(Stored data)
--------

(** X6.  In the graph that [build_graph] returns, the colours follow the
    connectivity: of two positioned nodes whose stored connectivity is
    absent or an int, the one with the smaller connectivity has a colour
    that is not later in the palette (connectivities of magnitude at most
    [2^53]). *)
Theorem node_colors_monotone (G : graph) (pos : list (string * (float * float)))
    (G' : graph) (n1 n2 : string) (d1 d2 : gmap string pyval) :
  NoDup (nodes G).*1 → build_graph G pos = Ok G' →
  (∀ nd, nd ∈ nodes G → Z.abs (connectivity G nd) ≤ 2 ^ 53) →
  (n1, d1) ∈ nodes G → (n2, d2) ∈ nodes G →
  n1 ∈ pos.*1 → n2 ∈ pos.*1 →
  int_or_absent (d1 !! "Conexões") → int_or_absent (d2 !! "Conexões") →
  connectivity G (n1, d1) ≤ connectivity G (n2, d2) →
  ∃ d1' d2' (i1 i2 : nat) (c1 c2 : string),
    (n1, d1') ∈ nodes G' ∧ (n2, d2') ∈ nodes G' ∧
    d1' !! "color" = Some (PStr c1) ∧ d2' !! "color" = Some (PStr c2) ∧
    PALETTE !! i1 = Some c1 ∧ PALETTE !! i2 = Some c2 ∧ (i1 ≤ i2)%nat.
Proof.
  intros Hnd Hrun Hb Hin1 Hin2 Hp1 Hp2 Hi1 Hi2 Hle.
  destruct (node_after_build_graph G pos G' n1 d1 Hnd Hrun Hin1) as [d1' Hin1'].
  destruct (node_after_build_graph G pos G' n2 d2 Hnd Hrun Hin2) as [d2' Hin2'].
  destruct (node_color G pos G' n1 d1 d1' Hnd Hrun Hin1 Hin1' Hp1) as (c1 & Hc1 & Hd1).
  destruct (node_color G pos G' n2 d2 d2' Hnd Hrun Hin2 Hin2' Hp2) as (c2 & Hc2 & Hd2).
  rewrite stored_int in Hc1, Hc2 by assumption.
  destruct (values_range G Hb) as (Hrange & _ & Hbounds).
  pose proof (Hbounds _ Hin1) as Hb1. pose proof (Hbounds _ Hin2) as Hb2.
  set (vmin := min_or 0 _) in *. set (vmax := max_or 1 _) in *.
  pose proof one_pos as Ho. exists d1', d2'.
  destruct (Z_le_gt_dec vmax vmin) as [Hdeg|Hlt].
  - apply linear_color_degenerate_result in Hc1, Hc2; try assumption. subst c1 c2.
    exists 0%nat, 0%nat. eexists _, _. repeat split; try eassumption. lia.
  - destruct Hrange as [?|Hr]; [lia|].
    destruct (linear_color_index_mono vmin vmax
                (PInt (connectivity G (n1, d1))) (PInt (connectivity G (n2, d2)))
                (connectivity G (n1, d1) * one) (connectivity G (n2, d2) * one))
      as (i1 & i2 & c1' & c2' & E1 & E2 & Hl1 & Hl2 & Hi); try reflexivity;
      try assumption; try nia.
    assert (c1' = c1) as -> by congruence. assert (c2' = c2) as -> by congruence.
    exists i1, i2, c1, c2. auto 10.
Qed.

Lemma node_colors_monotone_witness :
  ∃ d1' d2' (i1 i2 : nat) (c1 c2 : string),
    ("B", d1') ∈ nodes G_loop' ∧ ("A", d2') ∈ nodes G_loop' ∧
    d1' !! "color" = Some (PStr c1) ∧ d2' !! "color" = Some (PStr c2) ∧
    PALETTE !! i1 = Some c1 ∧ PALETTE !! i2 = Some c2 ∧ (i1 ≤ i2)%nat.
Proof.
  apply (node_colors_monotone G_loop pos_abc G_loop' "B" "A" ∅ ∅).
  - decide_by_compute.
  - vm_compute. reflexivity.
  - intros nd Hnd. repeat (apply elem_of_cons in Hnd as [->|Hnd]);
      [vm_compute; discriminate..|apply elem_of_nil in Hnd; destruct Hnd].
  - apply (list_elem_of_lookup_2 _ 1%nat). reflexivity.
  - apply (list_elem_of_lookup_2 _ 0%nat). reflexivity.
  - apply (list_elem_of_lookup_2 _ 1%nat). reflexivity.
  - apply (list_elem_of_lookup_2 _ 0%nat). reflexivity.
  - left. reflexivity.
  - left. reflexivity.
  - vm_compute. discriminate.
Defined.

--------

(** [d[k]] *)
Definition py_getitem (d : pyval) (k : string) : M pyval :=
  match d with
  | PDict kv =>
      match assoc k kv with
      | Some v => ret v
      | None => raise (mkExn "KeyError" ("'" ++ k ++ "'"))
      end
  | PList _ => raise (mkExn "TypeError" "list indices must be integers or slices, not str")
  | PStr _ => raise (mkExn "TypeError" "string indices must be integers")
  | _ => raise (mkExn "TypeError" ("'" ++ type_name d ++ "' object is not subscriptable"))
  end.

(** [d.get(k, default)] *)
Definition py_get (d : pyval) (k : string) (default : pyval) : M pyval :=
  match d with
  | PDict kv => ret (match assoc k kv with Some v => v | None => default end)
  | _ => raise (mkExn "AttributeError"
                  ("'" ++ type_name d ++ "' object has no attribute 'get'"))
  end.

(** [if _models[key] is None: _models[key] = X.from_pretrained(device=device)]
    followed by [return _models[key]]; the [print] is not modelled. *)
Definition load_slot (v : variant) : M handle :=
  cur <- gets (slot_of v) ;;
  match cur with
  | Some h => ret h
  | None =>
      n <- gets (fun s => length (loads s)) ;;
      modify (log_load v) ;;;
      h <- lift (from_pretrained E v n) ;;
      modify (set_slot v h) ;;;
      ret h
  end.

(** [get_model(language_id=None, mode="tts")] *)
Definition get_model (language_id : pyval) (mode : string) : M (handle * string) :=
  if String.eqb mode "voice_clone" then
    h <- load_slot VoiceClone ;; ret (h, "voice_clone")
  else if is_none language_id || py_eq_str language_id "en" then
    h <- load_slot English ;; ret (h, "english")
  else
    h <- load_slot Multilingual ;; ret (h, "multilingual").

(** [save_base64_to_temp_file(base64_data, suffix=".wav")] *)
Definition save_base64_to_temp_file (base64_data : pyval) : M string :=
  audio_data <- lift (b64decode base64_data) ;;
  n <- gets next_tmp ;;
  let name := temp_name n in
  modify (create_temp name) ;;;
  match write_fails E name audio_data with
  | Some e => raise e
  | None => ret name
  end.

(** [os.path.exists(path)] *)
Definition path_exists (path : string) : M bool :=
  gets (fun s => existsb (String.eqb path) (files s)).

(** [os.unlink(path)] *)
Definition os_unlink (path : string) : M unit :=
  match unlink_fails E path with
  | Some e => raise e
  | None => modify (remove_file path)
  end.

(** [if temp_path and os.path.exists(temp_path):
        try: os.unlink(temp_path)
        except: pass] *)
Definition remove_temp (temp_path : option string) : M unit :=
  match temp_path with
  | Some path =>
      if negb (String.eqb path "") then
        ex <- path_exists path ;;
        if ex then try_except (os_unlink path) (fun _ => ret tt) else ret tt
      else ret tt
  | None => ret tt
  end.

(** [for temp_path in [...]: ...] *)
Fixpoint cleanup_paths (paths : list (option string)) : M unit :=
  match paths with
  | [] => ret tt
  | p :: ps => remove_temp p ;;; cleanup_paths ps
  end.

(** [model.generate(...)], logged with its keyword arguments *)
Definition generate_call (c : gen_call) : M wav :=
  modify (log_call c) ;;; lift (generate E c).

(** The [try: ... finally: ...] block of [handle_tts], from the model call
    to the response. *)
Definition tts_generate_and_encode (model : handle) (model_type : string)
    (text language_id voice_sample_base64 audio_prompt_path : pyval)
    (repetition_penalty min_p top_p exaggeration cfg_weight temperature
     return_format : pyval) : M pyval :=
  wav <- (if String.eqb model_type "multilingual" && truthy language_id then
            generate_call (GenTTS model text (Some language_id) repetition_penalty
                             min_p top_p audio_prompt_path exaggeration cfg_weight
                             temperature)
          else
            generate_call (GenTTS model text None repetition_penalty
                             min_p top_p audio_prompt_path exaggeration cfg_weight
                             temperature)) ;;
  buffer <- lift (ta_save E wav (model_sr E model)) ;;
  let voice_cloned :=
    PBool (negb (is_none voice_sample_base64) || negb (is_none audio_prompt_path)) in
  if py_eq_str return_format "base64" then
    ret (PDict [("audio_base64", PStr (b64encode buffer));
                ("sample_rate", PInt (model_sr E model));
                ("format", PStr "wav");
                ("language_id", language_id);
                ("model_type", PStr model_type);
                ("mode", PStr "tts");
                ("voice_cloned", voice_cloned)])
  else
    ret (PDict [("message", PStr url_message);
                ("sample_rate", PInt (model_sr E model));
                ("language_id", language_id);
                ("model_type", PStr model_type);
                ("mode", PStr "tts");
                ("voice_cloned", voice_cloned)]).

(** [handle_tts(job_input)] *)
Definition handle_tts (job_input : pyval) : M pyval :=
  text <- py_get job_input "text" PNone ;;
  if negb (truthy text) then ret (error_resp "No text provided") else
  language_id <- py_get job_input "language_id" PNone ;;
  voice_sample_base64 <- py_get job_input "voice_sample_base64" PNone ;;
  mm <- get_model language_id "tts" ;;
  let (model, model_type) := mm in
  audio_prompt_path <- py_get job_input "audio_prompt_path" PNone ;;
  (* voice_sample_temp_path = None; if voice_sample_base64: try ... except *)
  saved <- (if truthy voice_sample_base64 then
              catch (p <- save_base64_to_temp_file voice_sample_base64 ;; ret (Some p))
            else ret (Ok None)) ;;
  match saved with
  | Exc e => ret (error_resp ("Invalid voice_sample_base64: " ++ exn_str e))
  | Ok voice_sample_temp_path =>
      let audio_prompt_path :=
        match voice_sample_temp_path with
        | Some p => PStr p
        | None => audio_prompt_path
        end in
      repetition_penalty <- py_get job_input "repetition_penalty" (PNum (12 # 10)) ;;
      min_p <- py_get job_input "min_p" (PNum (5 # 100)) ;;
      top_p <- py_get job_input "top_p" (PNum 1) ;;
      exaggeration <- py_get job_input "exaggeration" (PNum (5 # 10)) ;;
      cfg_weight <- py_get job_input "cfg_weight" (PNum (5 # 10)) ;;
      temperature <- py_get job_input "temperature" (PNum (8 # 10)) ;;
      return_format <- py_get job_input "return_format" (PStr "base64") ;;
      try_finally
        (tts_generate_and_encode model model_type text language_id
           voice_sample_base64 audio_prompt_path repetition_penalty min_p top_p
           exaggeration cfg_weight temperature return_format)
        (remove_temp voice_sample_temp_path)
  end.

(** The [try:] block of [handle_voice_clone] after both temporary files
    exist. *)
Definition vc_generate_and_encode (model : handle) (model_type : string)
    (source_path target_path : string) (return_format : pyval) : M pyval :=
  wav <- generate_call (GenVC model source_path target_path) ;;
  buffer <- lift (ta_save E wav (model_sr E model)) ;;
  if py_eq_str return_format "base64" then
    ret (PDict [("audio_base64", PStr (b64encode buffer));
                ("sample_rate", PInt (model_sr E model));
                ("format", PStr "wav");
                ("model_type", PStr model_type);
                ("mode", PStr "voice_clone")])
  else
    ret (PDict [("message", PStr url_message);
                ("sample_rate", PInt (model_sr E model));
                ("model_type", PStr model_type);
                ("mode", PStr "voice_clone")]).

--------

> _Required action_: Take the lines above from the one containing "colours follow the" to the one containing "NoDup (nodes G).*1" and retype them exactly, both ends included, with nothing added.

> _Finished task_:
(** X6.  In the graph that [build_graph] returns, the colours follow the
    connectivity: of two positioned nodes whose stored connectivity is
    absent or an int, the one with the smaller connectivity has a colour
    that is not later in the palette (connectivities of magnitude at most
    [2^53]). *)
Theorem node_colors_monotone (G : graph) (pos : list (string * (float * float)))
    (G' : graph) (n1 n2 : string) (d1 d2 : gmap string pyval) :
  NoDup (nodes G).*1 → build_graph G pos = Ok G' →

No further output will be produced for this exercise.